What the exercise asks
Work through the data line by line, gathering every line that has the word "reason".

Input data
(** The fields of [filled], one by one. *)
Lemma filled_fields (env : Env) (data : ExpedienteUpdate.t) :
  UpdateRow.folio (filled env data)
  = option_map (fun v => slice0 FIELD_LIMITS_folio (normalizeFolio v))
               (ExpedienteUpdate.folio data)
  /\ UpdateRow.fecha_presentacion (filled env data)
     = bindo (ExpedienteUpdate.fecha_presentacion data) (normalizeDateOnly env)
  /\ UpdateRow.tipo_derecho (filled env data)
     = option_map (fun v => truncateText v FIELD_LIMITS_tipoDerecho)
                  (ExpedienteUpdate.tipo_derecho data)
  /\ UpdateRow.autoridad_responsable (filled env data)
     = option_map (fun v => truncateText v FIELD_LIMITS_autoridad)
                  (ExpedienteUpdate.autoridad_responsable data)
  /\ UpdateRow.visitador_asignado (filled env data)
     = option_map (fun v => truncateText v FIELD_LIMITS_visitador)
                  (ExpedienteUpdate.visitador_asignado data)
  /\ UpdateRow.estado (filled env data) = ExpedienteUpdate.estado data
  /\ UpdateRow.notas_seguimiento (filled env data)
     = option_map (fun v => slice0 FIELD_LIMITS_notas (trim v))
                  (ExpedienteUpdate.notas_seguimiento data)
  /\ UpdateRow.fecha_ultimo_movimiento (filled env data)
     = bindo (ExpedienteUpdate.fecha_ultimo_movimiento data) (normalizeDateOnly env).
Proof.
  unfold filled.
  destruct (option_map _ (ExpedienteUpdate.mes_registro data)),
    (bindo (ExpedienteUpdate.fecha_ultimo_movimiento data) _),
    (option_map _ (ExpedienteUpdate.notas_seguimiento data)),
    (ExpedienteUpdate.estado data),
    (option_map _ (ExpedienteUpdate.visitador_asignado data)),
    (option_map _ (ExpedienteUpdate.autoridad_responsable data)),
    (option_map _ (ExpedienteUpdate.tipo_derecho data)),
    (bindo (ExpedienteUpdate.fecha_presentacion data) _),
    (option_map _ (ExpedienteUpdate.folio data));
    cbn; repeat split; reflexivity.
Qed.

(** What an accepted patch went through. *)
Lemma normalizeUpdatePayload_ok (env : Env) (data : ExpedienteUpdate.t) (p : UpdateRow.t) :
  Validated.payload (normalizeUpdatePayload env data) = Some p ->
  Validated.error (normalizeUpdatePayload env data) = None
  /\ date_ok env (ExpedienteUpdate.fecha_presentacion data)
  /\ date_ok env (ExpedienteUpdate.fecha_ultimo_movimiento data)
  /\ UpdateRow.keys_length (filled env data) <> 0
  /\ p = if shouldTouchLastMovement (filled env data)
         then UpdateRow.set_fecha_ultimo_movimiento (todayISO env) (filled env data)
         else filled env data.
Proof.
  unfold normalizeUpdatePayload.
  destruct (fill_payload env data) as [reason|q] eqn:Efill; [discriminate|].
  apply fill_payload_inr in Efill. destruct Efill as (-> & Hfp & Hfm).
  destruct (movement_precedes _ _); [discriminate|].
  destruct (UpdateRow.keys_length (filled env data) =? 0)%nat eqn:Ekeys; [discriminate|].
  apply Nat.eqb_neq in Ekeys.
  destruct (shouldTouchLastMovement (filled env data));
    cbn; intros [= <-]; auto.
Qed.

(** A normalised date is never the empty text. *)
Lemma normalizeDateOnly_truthy (env : Env) (value d : string) :
  normalizeDateOnly env value = Some d -> truthy d = true.
Proof.
  unfold normalizeDateOnly.
  destruct (negb (truthy value)); [discriminate|].
  destruct (Date_parse env value) as [t|]; [|discriminate].
  intros [= <-]. unfold truthy.
  destruct (String_of_Z (getUTCFullYear t)); reflexivity.
Qed.

(** ** The repository *)

Lemma calls_fetchExpedientes (be : Backend) (w : World.t) :
  exists rest, World.calls (fetchExpedientes be w) = (World.calls w ++ rest)%list.
Proof.
  unfold fetchExpedientes.
  destruct (negb (World.session w)).
  - exists []. cbn. now rewrite app_nil_r.
  - exists [SelectAll]. cbn.
    destruct (on_select be (World.calls w)); reflexivity.
Qed.

Lemma calls_after (be : Backend) (w : World.t) (r : Request) :
  exists rest,
    World.calls (fetchExpedientes be (World.call r w)) = (World.calls w ++ r :: rest)%list.
Proof.
  destruct (calls_fetchExpedientes be (World.call r w)) as [rest H].
  exists rest. rewrite H. cbn. now rewrite <- app_assoc.
Qed.

Lemma no_call_is_no_change (l rest : list Request) (r : Request) :
  l <> (l ++ r :: rest)%list.
Proof.
  intros H. apply (f_equal (@List.length _)) in H.
  rewrite length_app in H. simpl in H. lia.
Qed.

(** A creation either stops before the network, with the reason of the
    validator or the duplicate notice, or sends the validated payload. *)
Lemma createExpediente_cases (env : Env) (be : Backend)
      (expedientes : list Expediente.t) (data : ExpedienteInsert.t) (w : World.t) :
  stopped_locally OpResult.fail w (createExpediente env be expedientes data w)
  \/ exists p rest,
      Validated.payload (normalizeCreatePayload env data) = Some p
      /\ World.calls (snd (createExpediente env be expedientes data w))
         = (World.calls w ++ Insert p :: rest)%list.
Proof.
  unfold createExpediente, stopped_locally.
  destruct (Validated.payload (normalizeCreatePayload env data)) as [p|] eqn:Ep;
    [|left; eauto].
  destruct (truthy_opt _); [left; eauto|].
  destruct (existsb _ expedientes); [left; eauto|].
  right. exists p.
  destruct (on_insert be (World.calls w) p); cbn [snd].
  - destruct (calls_after be w (Insert p)) as [rest H]. eauto.
  - exists []. split; reflexivity.
  - exists []. split; reflexivity.
Qed.

(** The create validator answers with a payload or with a reason. *)
Lemma normalizeCreatePayload_shape (env : Env) (data : ExpedienteInsert.t) :
  (exists p, normalizeCreatePayload env data = Validated.ok p)
  \/ (exists reason, normalizeCreatePayload env data = Validated.fail reason).
Proof.
  unfold normalizeCreatePayload. cbv zeta.
  repeat match goal with
         | |- context [if negb ?c then Validated.fail _ else _] =>
             destruct c; cbn [negb]; [|right; eexists; reflexivity]
         | |- context [if ?c then Validated.fail _ else _] =>
             destruct c; [right; eexists; reflexivity|]
         | |- context [match ?c with Some _ => _ | None => Validated.fail _ end] =>
             destruct c; [|right; eexists; reflexivity]
         end.
  left. eexists. reflexivity.
Qed.

(** A creation the validator refuses is refused with a reason that is
    not empty. *)
Lemma normalizeCreatePayload_refusal (env : Env) (data : ExpedienteInsert.t) :
  Validated.payload (normalizeCreatePayload env data) = None ->
  exists reason,
    normalizeCreatePayload env data = Validated.fail reason /\ truthy reason = true.
Proof.
  unfold normalizeCreatePayload. cbv zeta.
  repeat match goal with
         | |- context [if negb ?c then Validated.fail _ else _] =>
             destruct c; cbn [negb]; [|intros _; eexists; split; reflexivity]
         | |- context [if ?c then Validated.fail _ else _] =>
             destruct c; [intros _; eexists; split; reflexivity|]
         | |- context [match ?c with Some _ => _ | None => Validated.fail _ end] =>
             destruct c; [|intros _; eexists; split; reflexivity]
         end.
  discriminate.
Qed.

(** An update either stops before the network or sends the validated
    payload, after comparing the dates the record will have. *)
Lemma updateExpediente_cases (env : Env) (be : Backend)
      (expedientes : list Expediente.t) (id : string)
      (data : ExpedienteUpdate.t) (w : World.t) :
  stopped_locally OpResult.fail w (updateExpediente env be expedientes id data w)
  \/ exists current p rest,
      isUuid id = true
      /\ find (fun item => Expediente.id item =? id) expedientes = Some current
      /\ Validated.payload (normalizeUpdatePayload env data) = Some p
      /\ (nullish (UpdateRow.fecha_ultimo_movimiento p)
                  (Expediente.fecha_ultimo_movimiento current)
          <? nullish (UpdateRow.fecha_presentacion p)
                     (Expediente.fecha_presentacion current)) = false
      /\ isFutureDate env (nullish (UpdateRow.fecha_ultimo_movimiento p)
                                   (Expediente.fecha_ultimo_movimiento current)) = false
      /\ World.calls (snd (updateExpediente env be expedientes id data w))
         = (World.calls w ++ Update id p :: rest)%list.
Proof.
  unfold updateExpediente, stopped_locally.
  destruct (isUuid id); cbn [negb]; [|left; eauto].
  destruct (find _ expedientes) as [current|]; [|left; eauto].
  destruct (Validated.payload (normalizeUpdatePayload env data)) as [p|];
    [|left; eauto].
  destruct (truthy_opt _); [left; eauto|].
  match goal with
  | |- context [if ?c then _ else _] => destruct c; [left; eauto|]
  end.
  destruct (_ <? _) eqn:Hlt; [left; eauto|].
  destruct (isFutureDate env _) eqn:Hfut; [left; eauto|].
  right. exists current, p.
  destruct (on_update be (World.calls w) id p); cbn [snd].
  - destruct (calls_after be w (Update id p)) as [rest H].
    exists rest. repeat split; assumption.
  - exists []. repeat split; assumption.
  - exists []. repeat split; assumption.
Qed.

(** ** C1: the date rules *)

(** C1.  The validator compares the last movement with the filing date
    as texts, and writes the year of a date without leading zeros: a last
    movement of the year 999 is the text [999-01-01], which does not come
    before [2024-01-15].  So a creation filed on 15 January 2024 whose last
    movement, 1 January 999, lies a thousand years earlier is accepted and
    sent, while the same creation with a last movement five days before the
    filing date is refused; an update that moves the last movement of a
    case filed in 2026 to the year 999 is sent as well. *)
Theorem movement_before_filing_is_sent :
  (exists filing movement,
      Date_parse Sample.env "2024-01-15" = Some filing
      /\ Date_parse Sample.env "0999-01-01" = Some movement
      /\ (movement < filing)%Z
      /\ getUTCFullYear filing = 2024%Z
      /\ getUTCFullYear movement = 999%Z)
  /\ createExpediente Sample.env (Sample.memory []) [] Sample.fiveDaysBefore
                      (Sample.start [])
     = (OpResult.fail
          "La fecha de ultimo movimiento no puede ser anterior a la fecha de presentacion.",
        Sample.start [])
  /\ normalizeDateOnly Sample.env "0999-01-01" = Some "999-01-01"
  /\ ("999-01-01" <? "2024-01-15") = false
  /\ normalizeCreatePayload Sample.env Sample.ancient = Validated.ok Sample.ancientRow
  /\ OpResult.error
       (fst (createExpediente Sample.env (Sample.memory []) [] Sample.ancient
               (Sample.start []))) = None
  /\ World.calls
       (snd (createExpediente Sample.env (Sample.memory []) [] Sample.ancient
               (Sample.start [])))
     = [Insert Sample.ancientRow; SelectAll]
  /\ Expediente.fecha_presentacion Sample.firstCase = "2026-01-15"
  /\ World.calls
       (snd (updateExpediente Sample.env (Sample.memory [Sample.firstCase])
               [Sample.firstCase] (Sample.rowId 0) Sample.ancientPatch
               (Sample.start [Sample.firstCase])))
     = [Update (Sample.rowId 0) Sample.ancientUpdate; SelectAll].
Proof.
  split.
  - eexists. eexists. split; [vm_compute; reflexivity|].
    split; [vm_compute; reflexivity|].
    split; [vm_compute; reflexivity|].
    split; vm_compute; reflexivity.
  - repeat split; vm_compute; reflexivity.
Qed.

(** ** C2: duplicate folios *)

(** The notice of a local uniqueness conflict. *)
Lemma folio_conflict_notice (env : Env) (be : Backend)
      (expedientes : list Expediente.t) (data : ExpedienteInsert.t) (w : World.t)
      (p : InsertRow.t) :
  Validated.payload (normalizeCreatePayload env data) = Some p ->
  existsb (fun item => same_folio (Expediente.folio item) (InsertRow.folio p))
          expedientes = true ->
  createExpediente env be expedientes data w
  = (OpResult.fail ("El folio " ++ InsertRow.folio p ++ " ya existe."), w).
Proof.
  intros Hp Hdup. unfold createExpediente. rewrite Hp.
  apply normalizeCreatePayload_ok in Hp. destruct Hp as (-> & _).
  cbn [truthy_opt]. now rewrite Hdup.
Qed.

Answer to the problem
  destruct (fill_payload env data) as [reason|q] eqn:Efill; [discriminate|].
(** A creation either stops before the network, with the reason of the
(** The create validator answers with a payload or with a reason. *)
  \/ (exists reason, normalizeCreatePayload env data = Validated.fail reason).
(** A creation the validator refuses is refused with a reason that is
  exists reason,
    normalizeCreatePayload env data = Validated.fail reason /\ truthy reason = true.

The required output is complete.